Member of the Netherlands

Baseball Hall of Fame
- Induction: 1983

Medals
Representing Netherlands
Men's baseball
European Championship
| Gold medal – first place | 1956 Rome | Team |
| Gold medal – first place | 1957 Mannheim | Team |
| Gold medal – first place | 1958 Amsterdam | Team |
| Gold medal – first place | 1960 Barcelona | Team |
| Gold medal – first place | 1962 Amsterdam | Team |
| Gold medal – first place | 1964 Milan | Team |
| Gold medal – first place | 1965 Madrid | Team |

= Han Urbanus =

Dutch baseball player (1927–2021)

Hendrikus Johannes Urbanus (22 June 1927 - 25 February 2021) was a Dutch baseball player who played most of his professional career as a pitcher. He is generally considered one of the best Dutch players of all time, and was inducted into the Netherlands Baseball Hall of Fame in 1983.

== Professional career ==
Urbanus debuted in the Honkbal Hoofdklasse with OVVO Amsterdam at the age of 19 in 1949, and would play with them for the next 24 years. He led OVVO to the Hoofdklasse championship five times in a row between 1949 and 1953.

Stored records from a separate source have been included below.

(* ===== verification/Pic.v ===== *)
(** * The PCI scan (src/kernel/pic.c, include/kernel/pic.h)

    Configuration space over the ports of Ports.v, the enumeration of devices, and
    the block devices it creates with the operations of Block.v and Devfs.v. A bus
    is any hardware that answers as configuration mechanism 1 does. Messages are
    not modelled; the two counters the scan prints are its result. *)
From S2P Require Import Prelude CString Ports Keyboard Block Vfs Devfs.

Definition INTERRUPT_OFFSET : Z := 0x20.

Record PICController := mkPIC { data_port32 : Z; command_port32 : Z }.
Definition on_init_pic_controller (pic_controller : PICController) : PICController := mkPIC 0xcfc 0xcf8.

Record PICDeviceDescriptor := mkDesc {
  port_base : Z; interrupt : Z; bus : Z; device : Z; function : Z; device_id : Z; vendor_id : Z;
  class_id : Z; subclass_id : Z; interface_id : Z; revision : Z
}.
Definition set_port_base v d := mkDesc v (interrupt d) (bus d) (device d) (function d) (device_id d) (vendor_id d)
  (class_id d) (subclass_id d) (interface_id d) (revision d).

Inductive BaseAddressRegisterType : Set := MemoryMapping | InputOutput.
#[export] Instance BaseAddressRegisterType_eq_dec : EqDecision BaseAddressRegisterType.
Proof. solve_decision. Defined.

Record BaseAddressRegister := mkBAR { prefetchable : Z; address : Z; bar_type : BaseAddressRegisterType }.

(** What the stack holds in the local structures before they are written, by
    the device that is looked at. *)
Class Stack := { stale_port_base : Z -> Z -> Z -> Z; stale_bar : Z -> Z -> Z -> Z -> BaseAddressRegister }.

(** The function stored in an [InterruptHandler]. *)
Inductive interrupt_fn : Set := Block_interrupt_handler.

Record pstate (W : Type) := mkP {
  devs : dstate W; manager : DriverManager; handlers : list Z; handler_functions : gmap Z interrupt_fn
}.
Arguments mkP {W} _ _ _ _. Arguments devs {W} _. Arguments manager {W} _. Arguments handlers {W} _. Arguments handler_functions {W} _.

Section pic.
Context `{Hardware W, Patience, Layout, Vfs.Env, Stack}.
Abbreviation P := (cmd (pstate W)).
(* ===== verification/Ext4.v ===== *)
(** * ext4 (src/fs/ext4.c, include/fs/ext4.h)

    The structures are packed bytes in the memory of CString.v and are accessed
    at their offsets; sectors go through the block devices of Block.v; inodes and
    paths are those of Vfs.v. Sectors, blocks and structures are transferred to and
    from objects of known sizes (the group descriptor and the sector buffer on the
    stack, the buffers of MAX_DIR_BUFFER_SIZE bytes from the heap); what does not
    fit is an access outside the object, which the program is not defined for: a
    [Fault]. *)
From S2P Require Import Prelude CString Ports Block Vfs.

Definition EXT4_SUPER_MAGIC : Z := 0xEF53.
Definition EXT4_MIN_BLOCK_SIZE : Z := 1024.
Definition EXT4_SUPER_BLOCK_OFFSET : Z := 1024.
Definition PATH_MAX : Z := 256.
Definition S_IFDIR : Z := Z.shiftl 1 14.
Definition MAX_DIR_BUFFER_SIZE : Z := 512.
Definition O_TRUNC : Z := 0x0008.

(** ** Offsets *)

Definition sizeof_buffer : Z := 512.
Definition sizeof_Ext4SuperBlock : Z := 1112.
Definition sb_blocks_count_lo : Z := 4.
Definition sb_free_blocks_count_lo : Z := 12.
Definition sb_free_inodes_count : Z := 16.
Definition sb_first_data_block : Z := 20.
Definition sb_log_block_size : Z := 24.
Definition sb_blocks_per_group : Z := 32.
Definition sb_inodes_per_group : Z := 40.
Definition sb_wtime : Z := 48.
Definition sb_inode_size : Z := 88.
Definition sb_free_blocks_count_hi : Z := 274.

Definition sizeof_Ext4BlockGroupDescriptor : Z := 68.
Definition bg_block_bitmap_lo : Z := 0.
Definition bg_inode_bitmap_lo : Z := 4.
Definition bg_inode_table_lo : Z := 8.
Definition bg_free_blocks_count_lo : Z := 12.
Definition bg_free_inodes_count_lo : Z := 14.
Definition bg_free_blocks_count_hi : Z := 44.
Definition bg_free_inodes_count_hi : Z := 46.

Definition sizeof_Ext4Inode : Z := 166.
Definition in_mode : Z := 0.
Definition in_uid : Z := 2.
Definition in_size_lo : Z := 4.
Definition in_atime : Z := 8.
Definition in_ctime : Z := 12.
Definition in_mtime : Z := 16.
Definition in_gid : Z := 24.
Definition in_links_count : Z := 26.
Definition in_blocks_lo : Z := 28.
Definition in_block (i : Z) : Z := 40 + 4 * i.
Definition in_size_high : Z := 108.
Definition in_blocks : Z := 142.

Definition sizeof_Ext4FileSystemData : Z := 1200.
Definition fs_device : Z := 0.
Definition fs_super_block (field : Z) : Z := 4 + field.
Definition fs_block_size : Z := 1120.
Definition fs_blocks_per_group : Z := 1124.
Definition fs_inodes_per_group : Z := 1128.
Definition fs_block_group_count : Z := 1132.
Definition fs_mount_point : Z := 1136.

Definition de_inode : Z := 0.
Definition de_rec_len : Z := 4.
Definition de_name_len : Z := 6.
Definition de_file_type : Z := 7.
Definition de_name : Z := 8.

Definition sizeof_Ext4DirIterator : Z := 12.
Definition it_current_block : Z := 0.
Definition it_current_offset : Z := 4.
Definition it_block_buffer : Z := 8.

(** The file operations, by their offsets in [FileOperations]. *)
Definition sizeof_FileOperations : Z := 32.
Definition fo_open : Z := 0.
Definition fo_close : Z := 4.
Definition fo_read : Z := 8.
Definition fo_write : Z := 12.
Definition fo_opendir : Z := 20.
Definition fo_closedir : Z := 24.
Definition fo_readdir : Z := 28.

Inductive ext4_fn : Set :=
| Ext4_file_open | Ext4_file_close | Ext4_file_read | Ext4_file_write | Ext4_dir_opendir | Ext4_dir_closedir | Ext4_dir_readdir
| Ext4_mount | Ext4_umount | Ext4_get_inode | Ext4_mkdir | Ext4_rmdir | Ext4_remove.

(** Where the code, [ext4_filesystem] and the local structures are. *)
Class Placement := { code : ext4_fn -> Z; ext4_filesystem : Z; bgd : Z; buffer : Z }.

Record estate (W : Type) := mkE { disk : bstate W; files : vfs; ext4_fs_data : Z }.
Arguments mkE {W} _ _ _. Arguments disk {W} _. Arguments files {W} _. Arguments ext4_fs_data {W} _.

(** [n] bytes, the low one first. *)
Fixpoint load_le (n : nat) (p : Z) : cmd mem Z :=
  match n with O => mret 0 | S n' => b ← load p; r ← load_le n' (p + 1); mret (b + 256 * r) end.
Fixpoint store_le (n : nat) (p v : Z) : cmd mem unit :=
  match n with O => mret tt | S n' => store p (v mod 256);; store_le n' (p + 1) (v / 256) end.
Fixpoint store_bytes (l : list Z) (p : Z) : cmd mem unit :=
  match l with [] => mret tt | b :: l' => store p b;; store_bytes l' (p + 1) end.
Lemma sample_word o v : sample_words !! o = Some v -> holds_word sample_ram 4 (4096 + fst v) (snd v).
Proof.
  unfold sample_ram, sample_words. do 8 (destruct o as [|o]; [intros [= <-]; cbn [foldr fst snd];
    repeat (first [apply holds_word_here; reflexivity | apply holds_word_apart; [lia|]])|]). intros E. discriminate E.
Qed.

Lemma sample_formatted k : formatted (ext4_drive k).
Proof.
  unfold formatted, ext4_drive. cbn [sectors]. apply map_Forall_insert_2; [|apply map_Forall_singleton].
  - split; [by vm_compute|]. apply (bool_decide_unpack _). by vm_compute.
  - split; [by vm_compute|]. apply (bool_decide_unpack _). by vm_compute.
Qed.

#[local] Opaque sample_ram.

Lemma sample_on_ready k : fs_ready (sample_on k) 4096 64 sample_device 1024.
Proof.
  constructor; [|exact (proj1 sample_complete)|reflexivity|exact (sample_word 0 _ eq_refl)|exact (sample_word 4 _ eq_refl)].
  constructor; [exact (conj eq_refl (conj (lookup_singleton_eq _ _) eq_refl))|discriminate|reflexivity|reflexivity|exact (conj eq_refl eq_refl)|exact (sample_formatted k)|change (3 < Z.to_nat 100000)%nat; lia|change (3 < 10)%nat; lia].
Qed.

Lemma sample_area p n : 4096 <= p -> p + n <= 12288 -> area ram p n.
Proof. intros Hp Hn a Ha. unfold ram. lia. Qed.

Lemma sample_block_size : block_size_ok 1024.
Proof. split; [lia|]. split; [reflexivity|lia]. Qed.

(** The bytes at 6144 go to block 9 and come back at 10240; a slow drive never
    gets the second half of the block. *)
Lemma ext4_block_roundtrip_witness : (exists s1 s2, ext4_write_block 4096 9 6144 1024 sample_ext4 = Ret (s1, tt) /\
  ext4_read_block 4096 9 10240 2048 s1 = Ret (s2, tt) /\ memory s2 !! 10240 = memory sample_ext4 !! 6144 /\ image s2 3072 = 255) /\
  ext4_write_block 4096 9 6144 1024 (sample_on 40) = Spin.
Proof.
  assert (Hb : block_ok 1024 9) by (unfold block_ok; lia).
  assert (Hp : mapped sample_ram 6144 1024) by (apply (mapped_area ram); [exact sample_complete|apply sample_area; lia]).
  assert (Hq : mapped sample_ram 10240 1024) by (apply (mapped_area ram); [exact sample_complete|apply sample_area; lia]).
  assert (Hoff : off_fields 4096 10240 1024) by (unfold off_fields, fs_block_size; lia).
  split.
  - destruct (proj1 (ext4_block_roundtrip sample_ext4 4096 64 sample_device 1024 9 6144 10240 1024 2048 (sample_on_ready 0) sample_block_size
      Hb Hp Hq ltac:(lia) ltac:(lia) Hoff) eq_refl) as (s1 & s2 & Hw & Hr & _ & Himg & Hmem).
    exists s1, s2. split; [exact Hw|]. split; [exact Hr|]. split; [rewrite Hmem; reflexivity|]. rewrite Himg. vm_compute. reflexivity.
  - apply (proj2 (ext4_block_roundtrip (sample_on 40) 4096 64 sample_device 1024 9 6144 10240 1024 2048 (sample_on_ready 40) sample_block_size
      Hb Hp Hq ltac:(lia) ltac:(lia) Hoff)); [|lia]. cbn. lia.
Defined.

(** Five blocks and seven inodes are free, and none of them can be had. *)
Lemma ext4_allocate_overruns_witness : ext4_allocate_block sample_ext4 = Fault /\ ext4_allocate_inode sample_ext4 = Fault /\
  inode_place 4096 2 sample_ext4 = Fault.
Proof.
  destruct (ext4_allocate_overruns sample_ext4 4096 64 sample_device 1024 1 1 16 5 0 7 (sample_on_ready 0) sample_block_size ltac:(discriminate)
    (sample_word 2 _ eq_refl) (sample_word 6 _ eq_refl) (sample_word 5 _ eq_refl) (sample_word 1 _ eq_refl) (sample_word 3 _ eq_refl) (sample_word 7 _ eq_refl))
    as (H1 & H2 & H3).
  - unfold block_ok. change (u32 (1 + 1)) with 2. lia.
  - split; [exact H1|]. split; [exact H2|]. apply H3; [discriminate|]. unfold block_ok. change (u32 (1 + 1 + u32 (2 - 1) / 16)) with 2. lia.
Defined.
End samples.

In 1952, Urbanus accepted an offer to attend spring training with the New York Giants. The visit was arranged by Albert Balink, a Dutch-American journalist and magazine editor. His performance was decent; in an intra-squad game, the only Giant able to hit Urbanus' pitching out of the infield was Monte Irvin, the future Baseball Hall of Famer. However, he quickly changed his pitching mechanics when it was discovered that, due to a mistranslation in the rules used by Dutch baseball, Urbanus (and all other Dutch pitchers) had been trained to keep his feet on the pitching rubber during his delivery, which stunted his pitch velocity. He also learned how to throw a curveball thanks to the instruction of Giants ace Sal Maglie. Urbanus returned to Giants spring training in 1953 and was reportedly offered a contract but turned it down.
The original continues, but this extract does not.